Scintille Olimpiche. Vergogna pentacerchiata
Cheval de Marly
Fra i colpi di scena di Parigi 2024, figura la rinuncia a competere di una campionessa presa da «profonda vergogna». La cavallerizza Charlotte Dujardin, che ambiva alla "corona" di olimpionica più titolata della storia britannica ― già 6 medaglie in 3 edizioni ―, si è ritirata dopo la diffusione di un video, girato 4 anni fa in un centro ippico, in cui frusta un cavallo con insistenza. Dujardin, fra mille scuse, parla di «errore di giudizio».
La cavallerizza è dunque ora a terra, mentre il cavallo umiliato è stato assurto a simbolo supremo da tutelare. Ma a farvi caso, è proprio la stessa configurazione dei Cavalli di Marly, storica collezione scultorea conservata al Louvre e attualmente, per le Olimpiadi, al centro di una mostra a due passi da Versailles, sontuoso cuore dell’equitazione pentacerchiata: in due parole, un palafreniere arranca sotto un cavallo rampante.
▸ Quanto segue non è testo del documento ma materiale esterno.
Inductive problem :=
  | FromSource (w : warning)
  | KeyRefused
  | KeyNotAdopted (e : S.dberror)
  | KeyAdopted
  | AdminFailed (name : string) (e : S.dberror)
  | InboundFailed (tag : string) (e : S.dberror)
  | UserFailed (name : string) (e : S.dberror)
  | ProxyInvalid (name type : string)
  | ProxyFailed (name type : string) (e : S.dberror)
  | ExclusionsFailed (name : string) (e : S.dberror)
  | SequenceFailed (e : S.dberror)
  | HostFailed (remark : string) (e : S.dberror)
  | TemplateFailed (name : string) (e : S.dberror)
  | TemplateInboundsFailed (name : string) (e : S.dberror)
  | PlanWithoutUser (user : Z)
  | PlanFailed (user : Z) (e : S.dberror)
  | NotFlushed.

Record Load := mkLoad { l_db : S.Db; l_extra : Extra; l_faults : list bool; l_warned : list problem }.

Definition warn {E} (p : problem) : eff Load E unit :=
  fun s => (mkLoad (l_db s) (l_extra s) (l_faults s) (l_warned s ++ [p]), Ok tt).

(** The outcome as a value. *)
Definition attempt {E E' A} (m : eff Load E A) : eff Load E' (result E A) := fun s => let '(s, r) := m s in (s, Ok r).

(** A call that can fail before it does anything. *)
Definition call {A} (q : S.Db -> Extra -> result S.dberror (S.Db * Extra * A)) : eff Load S.dberror A := fun s =>
  match l_faults s with
  | true :: fs => (mkLoad (l_db s) (l_extra s) fs (l_warned s), Err S.Unavailable)
  | fs =>
      match q (l_db s) (l_extra s) with
      | Ok (d, x, a) => (mkLoad d x (tail fs) (l_warned s), Ok a)
      | Err e => (mkLoad (l_db s) (l_extra s) (tail fs) (l_warned s), Err e)
      end
  end.

(** A statement of [Store]. *)
Definition stmt {A} (q : S.Db -> result S.dberror (S.Db * A)) : eff Load S.dberror A :=
  call (fun d x => match q d with Ok (d, a) => Ok (d, x, a) | Err e => Err e end).

Definition set_jwt k x := mkExtra k (admin_cols x) (sub_cols x) (hosts x) (templates x) (maintenance x).
Definition set_admin_cols m x := mkExtra (jwt_secret x) m (sub_cols x) (hosts x) (templates x) (maintenance x).
Definition set_sub_cols m x := mkExtra (jwt_secret x) (admin_cols x) m (hosts x) (templates x) (maintenance x).
Definition set_hosts l x := mkExtra (jwt_secret x) (admin_cols x) (sub_cols x) l (templates x) (maintenance x).
Definition set_templates m x := mkExtra (jwt_secret x) (admin_cols x) (sub_cols x) (hosts x) m (maintenance x).
Definition set_maintenance b x := mkExtra (jwt_secret x) (admin_cols x) (sub_cols x) (hosts x) (templates x) b.
Definition set_inbounds l (d : S.Db) := S.mkDb (S.users d) (S.next_plans d) (S.proxies d) (S.exclude_inbounds d)
  (S.user_usage_logs d) (S.node_user_usages d) (S.node_usages d) (S.nodes d) (S.system d) (S.admins d) (S.usage_queue d) l (S.next_id d).

(** ** Statements *)

Definition at_most (n : nat) (s : string) : bool := (char_count s <=? n)%nat.
Definition opt_at_most (n : nat) (s : option string) : bool := match s with Some s => at_most n s | None => true end.
Definition micro (t : Z) : Z := t / 1000.

Definition SetMaintenanceMode (on : bool) : eff Load S.dberror unit := call (fun d x => Ok (d, set_maintenance on x, tt)).
(** [pg_dump], and [FLUSHALL] of the cache: nothing the model keeps changes. *)
Definition createBackupNow : eff Load S.dberror unit := call (fun d x => Ok (d, x, tt)).
Definition FlushAll : eff Load S.dberror unit := call (fun d x => Ok (d, x, tt)).

(** TRUNCATE ... CASCADE empties every table with a foreign key to a truncated one: usage
    by user and the reseller queue go with the users and admins. *)
Definition truncated (inbounds : list (string * string)) (d : S.Db) : S.Db :=
  S.mkDb ∅ ∅ ∅ ∅ [] ∅ (S.node_usages d) (S.nodes d) (S.system d) ∅ ∅ inbounds 1.

Definition TruncateForLegacyImport : eff Load S.dberror unit :=
  call (fun d x => Ok (truncated [] d, set_templates ∅ (set_hosts [] (set_sub_cols ∅ (set_admin_cols ∅ x))), tt)).

Definition TruncateUsersForLegacyImport : eff Load S.dberror unit :=
  call (fun d x => Ok (truncated (S.inbounds d) d, set_sub_cols ∅ (set_admin_cols ∅ x), tt)).

Definition ReplaceJWTSecret (k : string) : eff Load S.dberror unit := call (fun d x => Ok (d, set_jwt k x, tt)).

Definition admin_named (name : string) (d : S.Db) : bool :=
  existsb (fun a => String.eqb (S.a_Username a) name) (map snd (map_to_list (S.admins d))).

Definition ImportAdmin (a : Admin) : eff Load S.dberror Z := call (fun d x =>
  if negb (at_most 34 (a_Username a) && at_most 128 (a_HashedPassword a) && opt_at_most 1024 (a_DiscordWebhook a)) then Err S.OutOfRange
  else if admin_named (a_Username a) d then Err S.UniqueViolation
  else let id := S.next_id d in
       Ok (S.set_next_id (id + 1) (S.set_admins (<[id := S.mkAdmin id (a_Username a) (a_UsersUsage a)]> (S.admins d)) (S.usage_queue d) d),
           set_admin_cols (<[id := mkAdminCols (a_HashedPassword a) (micro (a_CreatedAt a)) (a_IsSudo a) (a_IsOwner a)
                                     (micro <$> a_PasswordResetAt a) (a_TelegramID a) (a_DiscordWebhook a)]> (admin_cols x)) x, id)).

(** [UpsertInbound] with the placeholder's columns. *)
Definition UpsertInbound (tag : string) : eff Load S.dberror unit := call (fun d x =>
  if negb (at_most 256 tag) then Err S.OutOfRange
  else Ok (set_inbounds (if str_mem tag (map fst (S.inbounds d))
                         then map (fun i => if String.eqb i.1 tag then (tag, "vless") else i) (S.inbounds d)
                         else (S.inbounds d ++ [(tag, "vless")])%list) d, x, tt)).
È salutare che ai Giochi degli sponsor miliardari affiorino umanissimi spruzzi di vergogna. Che questa suprema vergogna riguardi violenze "innaturali", invece, è sintomatico dei tempi. Sennò, perché mai una capitale come Parigi avrebbe speso 1,4 miliardi di euro per "sanare" la Senna ferita dagli inquinanti?
Anche se fatichiamo a riconoscerle, certe linee si muovono nel nostro rapporto con la natura. Naturale, allora, che un’Olimpiade rispecchi pure tutto ciò.